According to director Alex Proyas:,“the [Gods of Egypt] story is not dissimilar to that of the Judeo-Christian parable.” Manohla Dargis over at the New York Times writes, “If Gods of Egypt were any worse, it might be a masterpiece.” Interesting observations both…

According to Proyas’s above statement, he adapted Milton’s Paradise Lost into Gods of Egypt by first considering the original’s ease of ability to become a Hollywood movie. The literature must be able to fit the Hollywood archetype. 

Under this model, filmmakers salvaged from the book a plot line, thereby recruiting an important, though not essential, part of the book to create the movie’s meaning. Plot is the primary component to undergo transformation in adaptations. This partially explains the box-office success of Stephen King’s works. His novels (which are not well written) have great plots––great Novels For Hollywood in that they prioritize clear narrative order over aesthetic.

By contrast, great books’ density of content and lack of a straightforward or crucial plot in many great literary works (on the level of plot alone,  Anna Karenina is a daytime soap-opera) are two of the biggest factors preventing successful adaptation. It is a novel’s perceived simplicity, which invites an adaption. I assume this is what attracted Paul Thomas Anderson to adapting Thomas Pynchon’s Inherent Vice, one of the author’s easier books.

So down with the director, up with the auteur and save the Great Book-Movie?

Regardless of artistic intent, even directors like Kubrick have often failed to present the source material in a way that is pleasing to readers. This is especially evident in Kubrick’s weird take on A Clockwork Orange (1970), a film in which the most imagination was spent constructing the set of The Korova Milk Bar, where characters drink from lactating statuettas before gearing up for rape and murder. 

One wonders if part of the ostentation in the Korova set—and in taking on the troubling themes inherent in A Clockwork Orange in the first place—is the residue left over from a clunky go at Lolita in 1962, a kind of violent machismo asserted through a willingness to take on “great literature.” Anyways, even King himself was quite unhappy with The Shining (1980): “The book is hot, and the movie is cold; the book ends in fire, and the movie in ice.” 

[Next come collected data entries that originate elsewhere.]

(** * rplace: the update log, the tiered snapshot cache and write admission

    A shallow embedding of [rplace.cpp] and the properties of its
    [Snapshot::apply], [Place::update] and [Place::getCurrentState]. *)

From Stdlib Require Import ZArith Lia.
From stdpp Require Import base option list gmap strings.

Local Open Scope Z_scope.

(** ** Machine integers

    Every integer of the program is a [uint64_t]; it is modelled as a [Z]
    and each arithmetic operation of the source is followed by [wrap64]. *)

Definition wrap64 (z : Z) : Z := z mod 2 ^ 64.

Definition is_u64 (z : Z) : Prop := 0 ≤ z < 2 ^ 64.

(** ** class Pixel *)

Module Pixel.

Record t : Type := mk {
  getX : Z;
  getY : Z;
  getColor : Z;
  getUserID : Z
}.

Definition defaultColor : Z := 0.

(** The four members are [uint64_t]. *)
Definition wf (p : t) : Prop :=
  is_u64 (getX p) ∧ is_u64 (getY p) ∧ is_u64 (getColor p) ∧ is_u64 (getUserID p).

End Pixel.

(** ** class Update *)

Module Update.

Record t : Type := mk {
  recordNumber : Z;
  timestamp : Z;
  pixel : Pixel.t
}.

End Update.

(** ** class Snapshot *)

Module Snapshot.

Record t : Type := mk {
  width : Z;
  height : Z;
  pixels : list Pixel.t;
  recordNumber : Z
}.

(** [Snapshot::Snapshot(width, height)]: rows in increasing [y], and in a
    row the cells in increasing [x]; the constructor call is
    [Pixel(x, y, 0, Pixel::defaultColor)]. *)
Definition row (width y : Z) : list Pixel.t :=
  (λ x, Pixel.mk x y 0 Pixel.defaultColor) <$> seqZ 0 width.

Definition make (width height : Z) : t :=
  {| width := width;
     height := height;
     pixels := y ← seqZ 0 height; row width y;
     recordNumber := 0 |}.

(** [getY() * width + getX()], in [uint64_t]. *)
Definition index (width : Z) (p : Pixel.t) : Z :=
  wrap64 (wrap64 (Pixel.getY p * width) + Pixel.getX p).

(** [pixels[i] = p]. [std::vector::operator[]] checks nothing: an index
    past the end is undefined behaviour, which the model reports as
    [None]. *)
Definition store (pixels : list Pixel.t) (i : Z) (p : Pixel.t)
  : option (list Pixel.t) :=
  if decide (i < Z.of_nat (length pixels))
  then Some (<[Z.to_nat i := p]> pixels)
  else None.

(** The body of the [for] loop of [apply], run over [updates[i]],
    [updates[i+1]], ... in this order. *)
Fixpoint apply_loop (width : Z) (rest : list Update.t) (pixels : list Pixel.t)
  : option (list Pixel.t) :=
  match rest with
  | [] => Some pixels
  | u :: rest' =>
      pixels' ← store pixels (index width (Update.pixel u)) (Update.pixel u);
      apply_loop width rest' pixels'
  end.

(** [Snapshot::apply(updates)]: the loop starts at [i = recordNumber] and
    stops at [updates.size()], which then becomes [recordNumber].
    ([size()] is a [size_t] bounded by the vector's [max_size()], so it is
    the list's length.) *)
Definition apply (updates : list Update.t) (s : t) : option t :=
  pixels' ← apply_loop (width s) (drop (Z.to_nat (recordNumber s)) updates) (pixels s);
  Some {| width := width s;
          height := height s;
          pixels := pixels';
          recordNumber := Z.of_nat (length updates) |}.

End Snapshot.

(** ** The constants of [Place]

    The source fixes the grid to 1000 x 1000 (the member initialisers of
    [width] and [height]), the cooldown to [5 * 1'000'000] ticks and the
    republish distance to [100]. The embedding takes them from a
    configuration, of which [Config.source] is the program's. *)

Module Config.

Record t : Type := mk {
  width : Z;
  height : Z;
  cooldown : Z;
  republish : Z
}.

Definition source : t :=
  {| width := 1000; height := 1000; cooldown := 5 * 1000000; republish := 100 |}.

(** The constructor of [Snapshot] counts rows and columns with an [int]. *)
Definition wf (cfg : t) : Prop :=
  0 ≤ width cfg < 2 ^ 31 ∧ 0 ≤ height cfg < 2 ^ 31.

Definition with_republish (n : Z) (cfg : t) : t :=
  {| width := width cfg; height := height cfg;
     cooldown := cooldown cfg; republish := n |}.

End Config.

(** ** class Place *)

Module Place.

(** [recentSnapshot] is a [std::shared_ptr<const Snapshot>]. The objects
    made by [std::make_shared] live in [shared], in allocation order, and a
    pointer is the position of its object there. The objects are [const]:
    no entry of [shared] is ever overwritten, and an entry stays for as long
    as somebody may hold a pointer to it. *)
Abbreviation ptr := nat.

Record t : Type := mk {
  width : Z;
  height : Z;
  mostRecentUpdatesPerUser : gmap Z Z;
  updates : list Update.t;
  workingSnapshot : Snapshot.t;
  shared : list Snapshot.t;
  recentSnapshot : ptr
}.

(** [Place::Place()] *)
Definition make (cfg : Config.t) : t :=
  {| width := Config.width cfg;
     height := Config.height cfg;
     mostRecentUpdatesPerUser := ∅;
     updates := [];
     workingSnapshot := Snapshot.make (Config.width cfg) (Config.height cfg);
     shared := [Snapshot.make (Config.width cfg) (Config.height cfg)];
     recentSnapshot := 0%nat |}.

(** [std::make_shared<const Snapshot>(s)] *)
Definition make_shared (s : Snapshot.t) (pl : t) : ptr * t :=
  (length (shared pl),
   {| width := width pl;
      height := height pl;
      mostRecentUpdatesPerUser := mostRecentUpdatesPerUser pl;
      updates := updates pl;
      workingSnapshot := workingSnapshot pl;
      shared := shared pl ++ [s];
      recentSnapshot := recentSnapshot pl |}).

Definition set_workingSnapshot (s : Snapshot.t) (pl : t) : t :=
  {| width := width pl;
     height := height pl;
     mostRecentUpdatesPerUser := mostRecentUpdatesPerUser pl;
     updates := updates pl;
     workingSnapshot := s;
     shared := shared pl;
     recentSnapshot := recentSnapshot pl |}.

Definition set_recentSnapshot (r : ptr) (pl : t) : t :=
  {| width := width pl;
     height := height pl;
     mostRecentUpdatesPerUser := mostRecentUpdatesPerUser pl;
     updates := updates pl;
     workingSnapshot := workingSnapshot pl;
     shared := shared pl;
     recentSnapshot := r |}.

Simply plotted or dense, done by blockbuster directors or auteurs, derived from great literature or not adaptations, which are unfortunately compared to their pre-op state, films fail to carry the same signifcance as the books. 

Instead, successful adaptations use the grammar available to filmmakers to make great films, which just so happen to tell a similar story and share a title with the original work. A few shining examples that come to mind are Joe Wright’s Pride and Prejudice (2005), Ang Lee’s Sense and Sensibility (1995) and Sally Potter’s Orlando (1992). 

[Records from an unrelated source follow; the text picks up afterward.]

(** * Nicholson-Prinz-2020: the Trainer factory and the source-data aggregation script

    A shallow embedding of

    - [src/searchnets/classes/trainer.py] ([Trainer.from_config]), and
    - [src/scripts/experiment-1-searchstims/generate_source_data_csv.py] ([main]),

    followed by the properties proved about them.

    Conventions of the embedding.
    - Python exceptions are values of [exn]; code that can raise returns a
      [result].
    - Functions of other modules (the [nets] builders, [torch.optim], the
      [Trainer] constructor inherited from [AbstractTrainer],
      [searchnets.analysis.searchstims.results_gz_to_df], the file system) are
      fields of an environment record: every theorem holds whatever they do.
    - The [float] columns of the data frames hold finite doubles, each given
      by its exact rational value ([Q]), so that the comparisons of [Q] are
      the comparisons of the doubles; there is no NaN.  What double
      arithmetic rounds, the aggregation ['mean'] and the difference of two
      floats, is a parameter ([Pandas.arithmetic]): every theorem holds
      whatever the rounding.  A missing cell of the pivot table is [None].
    - A path is the text that [str] gives for it; what [pathlib] makes of a
      text ([Path], [repr], [glob]) is part of the environment. *)

From Stdlib Require Import Bool List String Ascii ZArith QArith Lia Lqa.
From Stdlib Require Import Permutation Sorted.
Import ListNotations.

Local Open Scope Z_scope.
Local Open Scope list_scope.

Notation "s1 +++ s2" := (String.append s1 s2)
  (at level 60, right associativity) : list_scope.

(** ** Python: exceptions and results *)

Module Py.

(** The exceptions the two files can end in.  [Propagated callee detail] is an
    exception raised inside a callee defined elsewhere, of whatever class,
    named by the callee. *)
Inductive exn : Type :=
| NotADirectoryError (msg : string)
| ValueError (msg : string)
| KeyError (msg : string)
| IndexError (msg : string)
| TypeError (keyword : string)
| UnboundLocalError (variable : string)
| Propagated (callee : string) (detail : string).

Inductive result (A : Type) : Type :=
| Ok (a : A)
| Raise (e : exn).

Arguments Ok {A} a.
Arguments Raise {A} e.

Definition bind {A B : Type} (r : result A) (k : A -> result B) : result B :=
  match r with
  | Ok a => k a
  | Raise e => Raise e
  end.

(** [for x in l: acc = body acc x], stopping at the first exception. *)
Fixpoint for_each {A S : Type} (l : list A) (body : S -> A -> result S) (acc : S)
  : result S :=
  match l with
  | [] => Ok acc
  | x :: l' => bind (body acc x) (for_each l' body)
  end.

(** The results of [f] on the elements of [l], up to the first exception. *)
Fixpoint traverse {A B : Type} (f : A -> result B) (l : list A) : result (list B) :=
  match l with
  | [] => Ok []
  | x :: l' =>
      bind (f x) (fun y => bind (traverse f l') (fun ys => Ok (y :: ys)))
  end.

(** [x in l] for a list of strings. *)
Definition str_in (x : string) (l : list string) : bool :=
  existsb (String.eqb x) l.

(** [sub in s] for strings: [sub] occurs in [s] as a substring. *)
Fixpoint contains (sub s : string) : bool :=
  String.prefix sub s ||
  match s with
  | EmptyString => false
  | String _ s' => contains sub s'
  end.

(** [repr] of a string without quotes, backslashes or control characters in
    it (the constants of the script are such), and of a list, given the
    [repr] of its items. *)
Definition repr_str (s : string) : string := "'" +++ s +++ "'".

Definition repr_list (items : list string) : string :=
  "[" +++ String.concat ", " items +++ "]".

End Py.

‘What are adaptations but a type of homage? What is homage but ritual to aging idols? Film-adaptations are the orphaned bête noire of books, a category worshipping the pain of their existence while propagating all the old sins.’ Instead, those who claim membership with the demimonde may wish to identify film as the site of a rhythm of constant renewal and purified power, the rhythm to which all reels flicker.